Lumière pour ne pas arrêter d’étudier
Les étudiants viennent de villes différentes, mais avec des réalités très similaires. Surtout les ombres. Dans cinq des 22 départements du pays, les plus ruraux et les plus indigènes, la couverture électrique ne dépasse pas 20 %. Et malgré les plans annoncés par le Gouvernement pour le retour en classe après la pandémie, la stratégie est restée lettre morte.
« Dans ma communauté, le professeur vient deux fois par semaine », explique Doña Rosenda. Juana acquiesce : « Ils n’ont plus d’heures complètes, ils ne viennent que pour deux ou trois heures. » La peur de tous est la même : que les enfants quittent l’école trop tôt. Les taux de décrochage scolaire très élevés dans le pays, qui tournent autour de 51% chez les adolescents et les jeunes, selon l’Unicef, alimentent la peur. « Je veux que nous ayons de la lumière pour qu’ils puissent faire leurs devoirs.
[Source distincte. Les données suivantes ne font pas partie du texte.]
Lemma step_copy_to_user t d dev arg bytes st :
  step_op t (CopyToUser arg bytes) (upd_dev d dev st) =
    (let '(u, nleft) := copy_to_user (user st) arg bytes in
     Done (nleft, upd_dev d dev (with_user u st))).
Proof. done. Qed.

Lemma exec_ioctl_request t d dev c arg st :
  devs st !! d = Some dev → devMutex dev = None → wf_dev d dev →
  exec t (match c with
          | GetSlot => ioctl_physical_slot d arg
          | GetVersion => ioctl_version d arg
          | ReadDma => ioctl_read_dma d arg
          end) (upd_dev d (set_owner (Some t) dev) st) = ioctl_exchange dev c arg st.
Proof.
  intros Hd Ho Hw. unfold ioctl_exchange.
  destruct c; unfold ioctl_physical_slot, ioctl_version, ioctl_read_dma;
    rewrite exec_call; cbn [step_op user upd_dev with_devs ioctl_struct_size];
    match goal with |- context [copy_from_user ?u ?a ?n] =>
      pose proof (copy_from_user_length u a n) as Hl;
      destruct (copy_from_user u a n) as [bytes nleft] end; cbn [outcome_bind fst] in *;
    (destruct (nleft =? 0); cbn [negb]; [|by apply exec_unlock_unchanged]);
    cbv zeta; cbn [ioctl_reply outcome_bind].
  - rewrite exec_slotNr with (dev := set_owner (Some t) dev) by apply (holds_locked _ _ _ _ Hd).
    by apply exec_reply.
  - by apply exec_reply.
  - destruct (_ <? _); [by apply exec_unlock_unchanged|].
    destruct (Z.eqb_spec (dma_offset (ioctrl_dma_of_bytes bytes) mod 4) 0) as [Ha|];
      cbn [negb]; [|by apply exec_unlock_unchanged].
    assert (0 <= dma_offset (ioctrl_dma_of_bytes bytes)) as Hoff.
    { assert (is_u32 (dma_offset (ioctrl_dma_of_bytes bytes))) as []; [|done].
      apply u32_at_range. rewrite Hl. unfold sizeof_device_ioctrl_dma. lia. }
    generalize dependent (ioctrl_dma_of_bytes bytes). intros r Ha Hoff.
    assert (4 * (dma_offset r / 4) = dma_offset r) as Hoff4 by lia.
    destruct (holds_locked t _ _ _ Hd) as [Hlk _]. destruct Hw as (_&_&Hdl&_).
    destruct (_ <=? _) eqn:Eb; cbn [outcome_bind].
    + apply exec_reply; [done..|]. cbn [step_op]. unfold on_bar, on_dev.
      rewrite Hlk, decide_True by done. cbn [get_bar set_owner dmaBar].
      by rewrite Hoff4, Hdl, Eb, (proj2 (Z.leb_le 0 _)) by lia.
    + rewrite exec_call. cbn [step_op]. unfold on_bar, on_dev.
      rewrite Hlk, decide_True by done. cbn [get_bar set_owner dmaBar].
      by rewrite Hoff4, Hdl, Eb, andb_false_r.
Qed.
(* ===== verification/ProcDump.v ===== *)
(** * Dumping the devices through the proc file ([mtcadummy_proc.c])

    The sequence operations [mtcadummy_seq_start] and [mtcadummy_seq_next],
    whose position is the device number, and [mtcadummy_seq_show], which prints
    one device. The text is a [string]; [show_text] specifies it. *)

From S2P Require Import Prelude Abi Kernel UserMem Firmware ModuleInit.
From Stdlib Require String DecimalString.
Local Open Scope Z_scope.

(** ** Formats of [seq_printf] *)

Definition newline : string := String.String (Ascii.ascii_of_nat 10) "".
Definition tab : string := String.String (Ascii.ascii_of_nat 9) "".

Definition hex_digit (z : Z) : Ascii.ascii :=
  default Ascii.zero (String.get (Z.to_nat z) "0123456789ABCDEF").

(** The [n] last hexadecimal digits of a number. *)
Fixpoint hex_fixed (n : nat) (z : Z) : string :=
  match n with
  | O => ""
  | S n' => hex_fixed n' (z / 16) +:+ String.String (hex_digit (z mod 16)) ""
  end.

(** [%08X] and [%08lX] of a number of at most eight digits. *)
Definition fmt_08X (z : Z) : string := hex_fixed 8 z.

(** [%d] and [%i] of a 32-bit argument. *)
Definition fmt_d (z : Z) : string :=
  DecimalString.NilZero.string_of_int (Z.to_int (to_int z)).

(** ** Model *)

(** [mtcadummy_seq_start]: the device at position [pos], as its index. *)
Definition mtcadummy_seq_start (pos : Z) : option Z :=
  if MTCADUMMY_NR_DEVS <=? pos then None else Some pos.

(** [mtcadummy_seq_next]: the new position and the device there. *)
Definition mtcadummy_seq_next (pos : Z) : Z * option Z :=
  let pos := pos + 1 in
  (pos, if MTCADUMMY_NR_DEVS <=? pos then None else Some pos).

Definition register_line (reg hex dec : Z) : string :=
  "0x" +:+ fmt_08X reg +:+ tab +:+ "0x" +:+ fmt_08X hex +:+ tab +:+ fmt_d dec +:+ newline.

Definition dma_line (offset w0 w1 w2 w3 : Z) : string :=
  "0x" +:+ fmt_08X offset +:+ tab +:+ "0x" +:+ fmt_08X w0 +:+ tab +:+ "0x" +:+ fmt_08X w1
  +:+ tab +:+ "0x" +:+ fmt_08X w2 +:+ tab +:+ "0x" +:+ fmt_08X w3 +:+ newline.

(** The loop over the registers, from [reg] on; the bar is read twice per line. *)
Fixpoint register_lines (d : nat) (fuel : nat) (reg : Z) : prog string :=
  match fuel with
  | O => mret ""
  | S fuel' =>
      if reg <? MTCADUMMY_N_REGISTERS then
        hex ← call (BarLoad d SystemBar reg);
        dec ← call (BarLoad d SystemBar reg);
        rest ← register_lines d fuel' (reg + 1);
        mret (register_line reg hex dec +:+ rest)
      else mret ""
  end.

(** The loop over the DMA bar, four words per line. *)
Fixpoint dma_lines (d : nat) (fuel : nat) (index : Z) : prog string :=
  match fuel with
  | O => mret ""
  | S fuel' =>
      if index <=? MTCADUMMY_DMA_SIZE / sizeof_u32 - 4 then
        w0 ← call (BarLoad d DmaBar index);
        w1 ← call (BarLoad d DmaBar (index + 1));
        w2 ← call (BarLoad d DmaBar (index + 2));
        w3 ← call (BarLoad d DmaBar (index + 3));
        rest ← dma_lines d fuel' (index + 4);
        mret (dma_line (index * sizeof_u32) w0 w1 w2 w3 +:+ rest)
      else mret ""
  end.

(** Enough iterations for the two loops; they leave earlier. *)
Definition register_fuel : nat := 33.
Definition dma_fuel : nat := 257.

Definition mtcadummy_seq_show (d : nat) : prog (Z * string) :=
  inUse ← call (AtomicRead d);
  if inUse =? 0 then
    slotNr ← call (GetSlotNr d);
    mret (0, "Device " +:+ fmt_d slotNr +:+ " not in use." +:+ newline +:+ newline)
  else
  interrupted ← call (MutexLockInterruptible (deviceMutex d));
  if (interrupted : bool) then mret (- ERESTARTSYS, "") else
  slotNr ← call (GetSlotNr d);
  registers ← register_lines d register_fuel 0;
  slotNr' ← call (GetSlotNr d);
  dma ← dma_lines d dma_fuel 0;
  call (MutexUnlock (deviceMutex d)) ;;
  mret (0,
    "Device " +:+ fmt_d slotNr +:+ " System Bar:" +:+ newline +:+
    "Register Content_hex Content_dec:" +:+ newline +:+
    registers +:+ newline +:+
    "Device " +:+ fmt_d slotNr' +:+ " DMA Bar:" +:+ newline +:+
    "Offset Content[offset]  Content[offset+0x4]  Content[offset+0x8] Content[offset+0xC]:"
    +:+ newline +:+ dma +:+ newline).

(** ** Specification *)

Definition concat_lines (l : list string) : string := foldr String.app "" l.

Definition register_text (ws : list Z) : string :=
  concat_lines ((λ i, register_line i (nthz ws i) (nthz ws i)) <$> seqZ 0 MTCADUMMY_N_REGISTERS).

Definition dma_text (ws : list Z) : string :=
  concat_lines ((λ k, dma_line (16 * k) (nthz ws (4 * k)) (nthz ws (4 * k + 1))
    (nthz ws (4 * k + 2)) (nthz ws (4 * k + 3))) <$> seqZ 0 256).

Definition show_text (dev : mtcaDummyData) : string :=
  if inUse dev =? 0 then
    "Device " +:+ fmt_d (slotNr dev) +:+ " not in use." +:+ newline +:+ newline
  else
    "Device " +:+ fmt_d (slotNr dev) +:+ " System Bar:" +:+ newline +:+
    "Register Content_hex Content_dec:" +:+ newline +:+
    register_text (systemBar dev) +:+ newline +:+
    "Device " +:+ fmt_d (slotNr dev) +:+ " DMA Bar:" +:+ newline +:+
    "Offset Content[offset]  Content[offset+0x4]  Content[offset+0x8] Content[offset+0xC]:"
    +:+ newline +:+ dma_text (dmaBar dev) +:+ newline.

(** ** Refinement *)

Section Refinement.
Context {U : Type} `{UserSpace U} `{ByteOrder}.
Implicit Types st : kstate U.

Lemma register_lines_correct t d dev fuel : ∀ reg st,
  holds t d dev st → length (systemBar dev) = 32%nat →
  0 <= reg <= 32 → 32 - reg < Z.of_nat fuel →
  exec t (register_lines d fuel reg) st =
    Done (concat_lines ((λ i, register_line i (nthz (systemBar dev) i) (nthz (systemBar dev) i))
            <$> seqZ reg (32 - reg)), st).
Proof.
  induction fuel as [|fuel IH]; intros reg st Hh Hl Hr Hf; [lia|].
  cbn [register_lines]. unfold MTCADUMMY_N_REGISTERS. destruct (Z.ltb_spec reg 32).
  - rewrite !(exec_load _ _ _ _ _ _ _ Hh) by (cbn [get_bar]; lia). rewrite exec_bind, IH by (done || lia).
    rewrite (seqZ_cons reg) by lia.
    replace (Z.succ reg) with (reg + 1) by lia.
    by replace (Z.pred (32 - reg)) with (32 - (reg + 1)) by lia.
  - by rewrite seqZ_nil by lia.
Qed.

Lemma dma_lines_correct t d dev fuel : ∀ k st,
  holds t d dev st → length (dmaBar dev) = 1024%nat →
  0 <= k <= 256 → 256 - k < Z.of_nat fuel →
  exec t (dma_lines d fuel (4 * k)) st =
    Done (concat_lines ((λ k, dma_line (16 * k) (nthz (dmaBar dev) (4 * k))
            (nthz (dmaBar dev) (4 * k + 1)) (nthz (dmaBar dev) (4 * k + 2))
            (nthz (dmaBar dev) (4 * k + 3))) <$> seqZ k (256 - k)), st).
Proof.
  induction fuel as [|fuel IH]; intros k st Hh Hl Hr Hf; [lia|].
  cbn [dma_lines]. change (MTCADUMMY_DMA_SIZE / sizeof_u32 - 4) with 1020.
  destruct (Z.leb_spec (4 * k) 1020).
  - rewrite !(exec_load _ _ _ _ _ _ _ Hh) by (cbn [get_bar]; lia).
    replace (4 * k + 4) with (4 * (k + 1)) by lia.
    rewrite exec_bind, IH by (done || lia).
    rewrite (seqZ_cons k) by lia. unfold sizeof_u32.
    replace (Z.succ k) with (k + 1) by lia.
    replace (4 * k * 4) with (16 * k) by lia.
    by replace (Z.pred (256 - k)) with (256 - (k + 1)) by lia.
  - by rewrite seqZ_nil by lia.
Qed.

(** Locking a free device, whatever signals are pending. *)
Lemma exec_lock_dev_any {A} t d dev (k : bool → prog A) st :
  devs st !! d = Some dev → devMutex dev = None →
  exec t (call (MutexLockInterruptible (deviceMutex d)) ≫= k) st =
    if default false (head (signals st))
    then exec t (k true) (with_signals (tail (signals st)) st)
    else exec t (k false) (upd_dev d (set_owner (Some t) dev) (with_signals (tail (signals st)) st)).
Proof.
  intros Hd Ho. destruct st as [ds c o u [|[] s]]; cbn [head tail default signals].
  - by rewrite (exec_lock_dev _ _ _ _ _ Hd Ho).
  - rewrite exec_call. cbn in *. unfold step_lock. cbn. by rewrite Hd.
  - by rewrite (exec_lock_dev_pending _ _ _ _ _ s Hd Ho).
Qed.

(** Showing a device, whatever signals are pending: only a device in use is
    locked, so only there can a signal interrupt. *)
Lemma mtcadummy_seq_show_refines t d dev st :
  idle st → devs st !! d = Some dev → wf_dev d dev →
  exec t (mtcadummy_seq_show d) st =
    if inUse dev =? 0 then Done ((0, show_text dev), st)
    else Done (if default false (head (signals st)) then (- ERESTARTSYS, "") else (0, show_text dev),
               with_signals (tail (signals st)) st).
Proof.
  intros Hi Hd Hw. pose proof (idle_dev _ _ _ Hi Hd) as Ho.
  unfold mtcadummy_seq_show, show_text. rewrite exec_call. cbn [step_op]. unfold on_dev at 1.
  rewrite Hd. cbn [outcome_bind]. destruct (inUse dev =? 0).
  { by rewrite (exec_slotNr _ _ _ _ _ Hd). }
  rewrite (exec_lock_dev_any _ _ _ _ _ Hd Ho).
  destruct (default false (head (signals st))); [done|].
  set (st1 := with_signals (tail (signals st)) st).
  assert (devs st1 !! d = Some dev) as Hd1 by done.
  pose proof (holds_locked t _ _ _ Hd1) as Hh.
  pose proof (wf_dev_bar_length _ _ SystemBar Hw) as Hl1.
  pose proof (wf_dev_bar_length _ _ DmaBar Hw) as Hl2. cbn [get_bar] in *.
  rewrite (exec_slotNr _ _ _ _ _ (proj1 Hh)), exec_bind.
  rewrite (register_lines_correct _ _ _ _ _ _ Hh)
    by (cbn [systemBar set_owner]; first [lia | by vm_compute]). cbn [outcome_bind].
  rewrite (exec_slotNr _ _ _ _ _ (proj1 Hh)), exec_bind.
  rewrite (dma_lines_correct _ _ _ _ 0 _ Hh)
    by (cbn [dmaBar set_owner]; first [lia | by vm_compute]). cbn [outcome_bind].
  rewrite (exec_unlock_dev _ _ _ _ _ Hh), unlock_locked by done. done.
Qed.
End Refinement.

(** ** The traversal of the devices

    The kernel's [seq_file] calls [start] with the first position, shows the
    element, calls [next] and shows again until an operation returns [NULL]. *)
Fixpoint seq_walk (fuel : nat) (pos : Z) (element : option Z) : option (list Z) :=
  match element with
  | None => Some []
  | Some d =>
      match fuel with
      | O => None
      | S fuel' =>
          let '(pos', next) := mtcadummy_seq_next pos in
          cons d <$> seq_walk fuel' pos' next
      end
  end.

Definition seq_traverse (fuel : nat) (pos : Z) : option (list Z) :=
  seq_walk fuel pos (mtcadummy_seq_start pos).

Lemma seq_walk_correct fuel : ∀ pos,
  0 <= pos → 7 - pos <= Z.of_nat fuel →
  seq_walk fuel pos (mtcadummy_seq_start pos) = Some (seqZ pos (7 - pos)).
Proof.
  induction fuel as [|fuel IH]; intros pos Hp Hf;
    unfold mtcadummy_seq_start, MTCADUMMY_NR_DEVS; destruct (Z.leb_spec 7 pos);
    try lia; cbn [seq_walk]; try (by rewrite seqZ_nil by lia).
  cbn [mtcadummy_seq_next]. unfold mtcadummy_seq_next. cbv zeta.
  change (if MTCADUMMY_NR_DEVS <=? pos + 1 then None else Some (pos + 1))
    with (mtcadummy_seq_start (pos + 1)).
  rewrite IH, (seqZ_cons pos) by lia. replace (Z.succ pos) with (pos + 1) by lia.
  by replace (Z.pred (7 - pos)) with (7 - (pos + 1)) by lia.
Qed.

(** ** Reading the dump back *)

Definition unhex_digit (c : Ascii.ascii) : Z :=
  Z.of_nat (default O (String.index 0 (String.String c "") "0123456789ABCDEF")).

Fixpoint unhex (acc : Z) (s : string) : Z :=
  match s with
  | String.EmptyString => acc
  | String.String c s' => unhex (16 * acc + unhex_digit c) s'
  end.

Lemma unhex_app acc s s' : unhex acc (s +:+ s') = unhex (unhex acc s) s'.
Proof. revert acc. induction s as [|c s IH]; intros acc; [done|]. cbn. apply IH. Qed.

Lemma unhex_hex_digit z : 0 <= z < 16 → unhex_digit (hex_digit z) = z.
Proof.
  intros Hz. assert (Forall (λ z, unhex_digit (hex_digit z) = z) (seqZ 0 16)) as Hf
    by (vm_compute; repeat constructor).
  eapply Forall_forall in Hf; [exact Hf|]. apply list_elem_of_In, elem_of_seqZ. lia.
Qed.

Lemma unhex_hex_fixed n : ∀ z, 0 <= z < 16 ^ Z.of_nat n → unhex 0 (hex_fixed n z) = z.
Proof.
  induction n as [|n IH]; intros z Hz; cbn [hex_fixed].
  - cbn in *. lia.
  - rewrite unhex_app, IH.
    + cbn [unhex]. rewrite unhex_hex_digit by lia. lia.
    + rewrite Nat2Z.inj_succ, Z.pow_succ_r in Hz by lia. split; [lia|].
      apply Z.div_lt_upper_bound; lia.
Qed.

(** ** Properties *)

(** Showing a device prints [show_text]: that it is not in use, or all
    its registers and its DMA memory; the device is not changed and its mutex is
    free again. *)
Theorem seq_show_correct {U} `{UserSpace U} `{ByteOrder} (t d : nat) (dev : mtcaDummyData)
    (st : kstate U) (Hi : idle st) (Hs : signals st = [])
    (Hd : devs st !! d = Some dev) (Hw : wf_dev d dev) :
  exec t (mtcadummy_seq_show d) st = Done ((0, show_text dev), st).
Proof.
  rewrite (mtcadummy_seq_show_refines _ _ _ _ Hi Hd Hw), Hs. destruct st; cbn in *.
  subst. by destruct (_ =? _).
Qed.

#[local] Existing Instance little_endian.

Lemma seq_show_correct_witness :
  exec 0 (mtcadummy_seq_show 3) (loaded_state (U:=gmap Z byte) 240 ∅) =
    Done ((0, show_text (fresh_device 240 3)), loaded_state 240 ∅).
Proof.
  apply (seq_show_correct 0 3 (fresh_device 240 3)); [apply loaded_idle|reflexivity..|].
  apply wf_fresh_device.
Defined.

(** Reading the proc file from position [pos] shows each device from
    number [pos] to number 6 once, in order, and stops; from 0, all seven. *)
Theorem seq_traverse_correct (pos : Z) (fuel : nat)
    (Hp : 0 <= pos) (Hf : 7 - pos <= Z.of_nat fuel) :
  seq_traverse fuel pos = Some (seqZ pos (7 - pos)).
Proof. by apply seq_walk_correct. Qed.

Lemma seq_traverse_correct_witness : seq_traverse 7 0 = Some [0; 1; 2; 3; 4; 5; 6].
Proof. apply (seq_traverse_correct 0 7); lia. Defined.

Lemma length_string_app s s' :
  String.length (s +:+ s') = (String.length s + String.length s')%nat.
Proof. induction s as [|c s IH]; [done|]. exact (f_equal S IH). Qed.

Lemma length_hex_fixed n z : String.length (hex_fixed n z) = n.
Proof.
  revert z. induction n as [|n IH]; intros z; [done|]. cbn [hex_fixed].
  rewrite length_string_app, IH. cbn. lia.
Qed.

(** The dump loses nothing: the eight hexadecimal digits printed for a
    word determine it. *)
Theorem dump_word_roundtrip (w : Z) (Hw : is_u32 w) :
  String.length (fmt_08X w) = 8%nat ∧ unhex 0 (fmt_08X w) = w.
Proof. split; [apply length_hex_fixed|]. apply unhex_hex_fixed. exact Hw. Qed.

Lemma dump_word_roundtrip_witness :
  fmt_08X 0x444D4D59 = "444D4D59"%string ∧ unhex 0 (fmt_08X 0x444D4D59) = 0x444D4D59.
Proof. split; [reflexivity|]. apply dump_word_roundtrip. unfold is_u32. lia. Defined.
Aujourd’hui, on a besoin d’électricité.
Et cela viendra bientôt grâce aux mains de ces femmes que la vie a rendues résilientes. Pérez est ravi de penser à la façon dont les panneaux solaires peuvent être une petite révolution dans tous les domaines. « Nous savons que les défis sont nombreux, mais les ambitions aussi. Tout comme leurs désirs et leurs capacités ».